Maradona führt Argentinien bisher mit einem Mix aus Wahnsinn und Hingabe traumwandlerisch sicher durchs Turnier. Seine Spieler sehen zu ihm auf, er selbst umarmt nach Toren und Siegen alles, was ihm über den Weg läuft. Seinem Star Lionel Messi schenkte Maradona zu dessem 23. Geburtstag in der vergangenen Woche ein T-Shirt mit der folgenden Aufschrift: «Mit all meiner Liebe und Bewunderung. Für Lio. Dein Trainer Diego.» Stellen Sie sich vor, Ottmar Hitzfeld würde so etwas für Diego Benaglio oder Alex Frei tun...

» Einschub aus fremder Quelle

Lemma sum_mi_total m (d : list string) nm i rows :
  1 < nm -> i < nm -> length d = nm ->
  (exists m_i,
     nth_error m i = Some m_i /\ length m_i = nm /\
     forall j mij, nth_error m_i j = Some mij -> length mij = rows) ->
  exists col,
    sum_mi m d nm i = inr (Some col) /\ length col = rows.
Proof.
  intros Hnm Hi Hd (m_i & Hmi & Hlen & Hcols). unfold sum_mi.
  set (js := filter (fun j => negb (j =? i)) (seq 0 nm)).
  assert (Hjs : forall j, In j js -> j < nm).
  { intros j Hj. apply filter_In in Hj. destruct Hj as (Hj & _).
    apply in_seq in Hj. lia. }
  assert (Hne : js <> []).
  { assert (Hin : In (if i =? 0 then 1 else 0) js).
    { apply filter_In. split.
      - apply in_seq. destruct (i =? 0); lia.
      - destruct (i =? 0) eqn:E.
        + apply Nat.eqb_eq in E. subst i. reflexivity.
        + apply Nat.eqb_neq in E. apply negb_true_iff.
          apply Nat.eqb_neq. lia. }
    intros E. rewrite E in Hin. destruct Hin. }
  set (f := fun j => m_i0 <- index m i ;; mij <- index m_i0 j ;;
                     dj <- index d j ;;
                     ret (map (fun c => le_scale c (le_var dj)) mij)).
  assert (Hf : forall j, In j js ->
            exists col, f j = inr col /\ length col = rows).
  { intros j Hj. specialize (Hjs j Hj). unfold f.
    apply index_inr in Hmi. rewrite Hmi. simpl.
    destruct (index_lt m_i j ltac:(lia)) as (mij & -> & Hmij). simpl.
    destruct (index_lt d j ltac:(lia)) as (dj & -> & _). simpl.
    eexists. split; [reflexivity |]. rewrite length_map.
    eapply Hcols; eassumption. }
  destruct (mapM_total f js) as (cols & Hcols').
  { intros j Hj. destruct (Hf j Hj) as (col & Hcol & _). eauto. }
  fold f. rewrite Hcols'. simpl.
  assert (Hall : forall c, In c cols -> length c = rows).
  { intros c Hc. apply In_nth_error in Hc. destruct Hc as (n & Hn).
    apply mapM_Forall2 in Hcols'.
    destruct (Forall2_nth_error_r _ _ _ _ _ Hcols' Hn) as (j & Hj & Hfj).
    destruct (Hf j (nth_error_In _ _ Hj)) as (col & Hcol & Hl).
    congruence. }
  destruct cols as [| c1 rest].
  { apply mapM_length in Hcols'. destruct js; [congruence | discriminate]. }
  eexists. split; [reflexivity |].
  rewrite fold_left_map2_length; rewrite length_map.
  - apply Hall. now left.
  - intros c Hc. rewrite (Hall c1 (or_introl eq_refl)). apply Hall. now right.
Qed.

Die Schwachstelle der Argentinier heisst Demichelis

Maradona ist aber längst nicht nur der Entertainer und Motivator an der Seitenlinie. Er besitzt mit Carlos Bilardo, seinem Weltmeister-Coach von 1986, auch eine Art externe Festplatte. Bilardo, dessen offizielle Berufsbezeichnung Teammanager lautet, hat in seinem Kopf taktische Winkelzüge aus mehreren Jahrzehnten abgespeichert und stellt diese seinem Ex-Schützling zur Verfügung. Dass Maradona mit einem allzu sorglosen Konzept gegen die Deutschen antreten wird, ist also nicht anzunehmen.

So hofft die DFB-Elf am Samstag im Viertelfinal-Schlager vor allem auf Schwächen im argentinischen Abwehrverbund. Dort macht vor allem Bayern-Profi Martin Demichelis bisweilen einen unsicheren Eindruck. «Die Gauchos sind hinten verwundbar», betont der frühere Weltklasse-Verteidiger Guido Buchwald, im WM-Final 1990 Maradonas Gegenspieler.